I use this analogy for a reason: XML's strength comes from the fact that
it solves the *whole problem* and not just the tiny quarter of it that
would make relational database people happy. It turns out that the
problems of structuring relational data are so incredibly simple to solve
that all of their problems are subsumed in the problem of modelling
documents. After all, relational data regularly finds it way into
documents: look at a telephone book or parts catalog. I would trust Asians
to invent character sets more than North Americans because our problems
are a subset of theirs!
> (as opposed to nesting),
XML supports nesting nicely!
> and the lack of basic data typing?
There are two myths here: that SGML does not support data typing (which it
has, explicitly, since 1986 and in another sense, since 1992), and that
document people do not care about data typing.

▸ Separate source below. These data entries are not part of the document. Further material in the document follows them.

Lemma authority_step p rp q k : narrows k (applyGovernedAuthorityStep p rp q k) (rights_held p rp q (rs_evaluatedAt (other_fields k))).
Proof.
  unfold applyGovernedAuthorityStep. destruct (default [] (an_governedRights (kq_action q))) eqn:Er.
  { apply (narrows_iff _ _ True); [|by apply narrows_same]. unfold rights_held. rewrite Er. split; [by left|done]. }
  destruct (bool_decide (kr_status k ∈ VIABLE_STATUSES)) eqn:Hv; cbn [negb].
  - destruct (gf_reasonCodes (resolveGovernedAuthorityFacts _ _ _ _)) as [|c codes] eqn:Ec.
    + apply (narrows_iff _ _ True); [|by apply narrows_same]. rewrite <-authority_facts_exact. tauto.
    + split; [|split_and!; [done..|intros _; by destruct codes|done]]. rewrite <-authority_facts_exact, Ec. split; [done|by intros [_ ?]].
  - apply bool_decide_eq_false in Hv. split; [|done]. split; [intros Ha|intros [Ha _]]; by rewrite Ha in Hv; destruct Hv; apply viable_allowed.
Qed.

Section Steps.
Context `{JsHost} `{ContextHost}.

(** The context the deployment requires raises no objection. *)
Definition context_clear (c : option KernelContextCapability) (r : option ContextResolution) q : Prop :=
  match c, r with Some c, Some r => ∃ f, resolveKernelContextFacts c r (context_view q) = Ok f ∧ kf_reasonCodes f = [] | _, _ => True end.
Lemma context_step c r q k k' : applyContextStep c r k (context_view q) = Ok k' → narrows k k' (context_clear c r q).
Proof.
  unfold applyContextStep, context_clear. destruct c as [c|]; [|intros [= <-]; by apply narrows_same]. destruct r as [r|]; [|intros [= <-]; by apply narrows_same].
  intros (f&Ef&E)%result_bind_Ok. injection E as <-. rewrite Ef. destruct (bool_decide (kr_status k ∈ VIABLE_STATUSES)) eqn:Hv; cbn [negb orb].
  - destruct (kf_reasonCodes f) as [|c0 codes] eqn:Ec.
    + apply (narrows_iff _ _ True); [|by apply narrows_same]. split; [intros _; by exists f|done].
    + split; [split; [done|]|split_and!; [done..|intros _; by destruct codes|done]]. intros [_ (f'&[= <-]&Hn)]. by rewrite Ec in Hn.
  - apply bool_decide_eq_false in Hv. split; [cbn|done]. split; [intros Ha|intros [Ha _]]; by rewrite Ha in Hv; destruct Hv; apply viable_allowed.
Qed.
End Steps.

(** The external port answered, in time, with nothing but an allow. *)
Definition externally_allowed (c : KernelExternalAuthorizationCapability) q (at_ : string) : Prop :=
  xp_race (xc_provider c) (toInput q at_) = PortAnswered (JsObject true [("decision", JsString "allow")]) ∧ xp_past_bound (xc_provider c) (toInput q at_) = false.
Lemma classify_allowed v : classify_response v = ex_allowed ↔ v = JsObject true [("decision", JsString "allow")].
Proof.
  split; [|by intros ->]. unfold classify_response. destruct v as [| | | | | |[] [|[key []] [|? ?]]| |]; try done.
  destruct (str_eqb key "decision") eqn:E1; [cbn|done]. destruct (str_eqb s "allow") eqn:E2; [|by destruct (str_eqb s "deny")]. apply str_eqb_eq in E1 as ->, E2 as ->. done.
Qed.
Lemma classify_consulted v : classify_response v ≠ ex_not_consulted.
Proof.
  unfold classify_response. destruct v as [| | | | | |[] [|[key []] [|? ?]]| |]; try done. destruct (str_eqb key "decision"); [cbn|done].
  destruct (str_eqb s "allow"); [done|]. by destruct (str_eqb s "deny").
Qed.
Lemma external_permits c q at_ : xf_permits (resolveExternalAuthorization c q at_) = true ↔ externally_allowed c q at_.
Proof.
  unfold resolveExternalAuthorization, externally_allowed. cbn. rewrite bool_decide_eq_true. destruct (xp_past_bound _ _); [by split; [|intros [_ ?]]|].
  destruct (xp_race _ _) as [v| |]; [rewrite classify_allowed; split; [by intros ->|by intros [[= ->] _]]|by split; [|intros [? _]]..].
Qed.
(** A consulted port that does not permit has a reason code. *)
Lemma external_code c q at_ : xf_permits (resolveExternalAuthorization c q at_) = false → is_Some (OUTCOME_REASON_CODE (xf_outcome (resolveExternalAuthorization c q at_))).
Proof.
  cbn. intros Hn%bool_decide_eq_false. destruct (xp_past_bound _ _); [by eexists|]. destruct (xp_race _ _) as [v| |]; [|by eexists..].
  pose proof (classify_consulted v). destruct (classify_response v); try done; by eexists.
Qed.
Lemma external_step c q at_ k : narrows k (applyExternalAuthorizationStep (Some (resolveExternalAuthorization c q at_)) k) (externally_allowed c q at_).
Proof.
  pose proof (external_code c q at_) as Hcode. unfold applyExternalAuthorizationStep. destruct (xf_permits (resolveExternalAuthorization c q at_)) eqn:Ep.
  - apply (narrows_iff _ _ True); [rewrite <-external_permits, Ep; tauto|]. rewrite andb_false_r. destruct (OUTCOME_REASON_CODE _); by apply narrows_same.
  - destruct Hcode as [code ->]; [done|]. rewrite andb_true_r. apply (narrows_iff _ _ False); [rewrite <-external_permits, Ep; by split|].
    case_bool_decide as Ha; (split; [|done]); cbn; split; [done|by intros []|intros Hx; by destruct Ha|by intros []].
Qed.
Lemma obligation_step r k : narrows k (applyObligationStep r k) True.
Proof. destruct r; by apply narrows_same. Qed.
Lemma not_consulted_step k : narrows k (recordExternalAuthorizationNotConsulted k) True.
Proof. by apply narrows_same. Qed.

Lemma decision_determinate id d c : kr_status (toKernelEvaluationResult id d c) ≠ indeterminate.
Proof. cbn. by destruct (de_type d). Qed.
Lemma decision_coded id d c : kr_reasonCodes (toKernelEvaluationResult id d c) ≠ [].
Proof. cbv [toKernelEvaluationResult kr_reasonCodes mapDecisionToReasonCodes]. by intros [_ ?]%push_code_nil. Qed.
Lemma decision_allowed id d c : kr_status (toKernelEvaluationResult id d c) = allowed ↔ de_type d = execute_allowed ∨ de_type d = dry_run_allowed.
Proof. cbn. destruct (de_type d); cbn; naive_solver. Qed.

(** ** Grants and invariants *)

Section Closing.
Context `{JsHost} `{ContextHost}.

Lemma ceilings_throw d k e : validityCeilingsFor d k = Throw e → e = DateRangeError.
Proof.
  unfold validityCeilingsFor, deploymentGrantValidityCeiling. destruct (maximumGrantLifetimeSeconds d); [|done]. destruct (date_parse _); [|done].
  destruct (iso_of _); [done|]. by intros [= <-].
Qed.
Lemma grant_step d q k : match applyGrantStep d q k with Ok k' => narrows k k' True | Throw e => e = DateRangeError ∧ is_Some d end.
Proof.
  destruct d as [d|]; [|by apply narrows_same]. cbn. unfold resolveKernelGrantFacts, deriveGrantSourceAuthorization. destruct (validityCeilingsFor d k) eqn:E; [by apply narrows_same|].
  split; [by eapply ceilings_throw|by eexists].
Qed.
(** The recognition type of a decision is none the kernel lists. *)
Definition unlisted (t : option string) : Prop := ∀ t', t = Some t' → t' ∉ RECOGNIZED_RECOGNITION_TYPES.
Lemma requests_equal_refl q : requests_equal q q = true.
Proof.
  assert (∀ o, optionally_equal o o = true) as Ho by (intros [v|]; [apply deepEqual_refl|done]). unfold requests_equal. rewrite !Ho. by rewrite bool_decide_eq_true_2.
Qed.
Lemma invariants_cases q snapshot k d : kr_reasonCodes k ≠ [] → rs_recognition (other_fields k) = buildRecognitionEvaluation d →
  match assertKernelInvariants q snapshot k with
  | Ok _ => requests_equal snapshot q = true ∧ (kr_status k = allowed → ¬ unlisted (de_recognitionDecisionType d))
  | Throw e => (∃ m, e = KernelInvariantError m) ∧ (requests_equal snapshot q = false ∨ kr_status k = allowed ∧ unlisted (de_recognitionDecisionType d))
  end.
Proof.
  intros Hc Er. unfold assertKernelInvariants, assertRequestNotMutated, assertReasonCodesPresent, assertRecognitionPrecedesAllow, unlisted. rewrite Er.
  destruct (kr_reasonCodes k) as [|c l]; [done|]. destruct (requests_equal snapshot q); cbn; [|split; [by eexists|by left]].
  destruct (decide (kr_status k = allowed)) as [Ha|Ha].
  2: { rewrite bool_decide_eq_false_2 by done. cbn. by split; [|intros]. }
  rewrite bool_decide_eq_true_2 by done. destruct (de_recognitionDecisionType d) as [t|]; cbn.
  - case_bool_decide as Ht; cbn.
    + split; [done|]. intros _ Hu. injection Ht as Ht. apply bool_decide_eq_true in Ht. by apply (Hu t).
    + split; [by eexists|]. right. split; [done|]. intros ? [= <-] Hin. destruct Ht. by rewrite bool_decide_eq_true_2.
  - split; [by eexists|by right].
Qed.
End Closing.

(** ** Evaluation *)

Section Kernel.
Context `{JsHost} `{ContextHost} (K : AocKernel).
Notation cfg := (ke_enforcement K).

Definition rights_exercised q (at_ : string) : Prop := match ke_authority K with None => True | Some p => rights_held p (ke_representation K) q at_ end.
Definition port_permits q (at_ : string) : Prop := match ke_external K with None => True | Some c => externally_allowed c q at_ end.
(** Every layer of an evaluation besides the guard permits. *)
Definition layers_permit q (g : Gathered) (at_ : string) : Prop := rights_exercised q at_ ∧ context_clear (ke_context K) (gt_resolution g) q ∧ port_permits q at_.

XML provides basic data typing. Data typing is provided at the element
level. Sub-element data typing is supposed to be provided by applications
and triggered by notations. This is generalized (like everything else in
SGML) because we all have different needs, and it seemed an easy enough
thing to add in another layer. You might not like these design decisions,
but they were design decisions and not things that the designers left out.
So called data-typing is something that people from document backgrounds
*regularly ask for*. "Please allow us to force our users to make
phone-numbers phone-numbers and dates dates", they beg. If you go back in
the archives of various obscure mailing lists, you'll hear me asking this
question five years ago, and without a relational or OO database in sight!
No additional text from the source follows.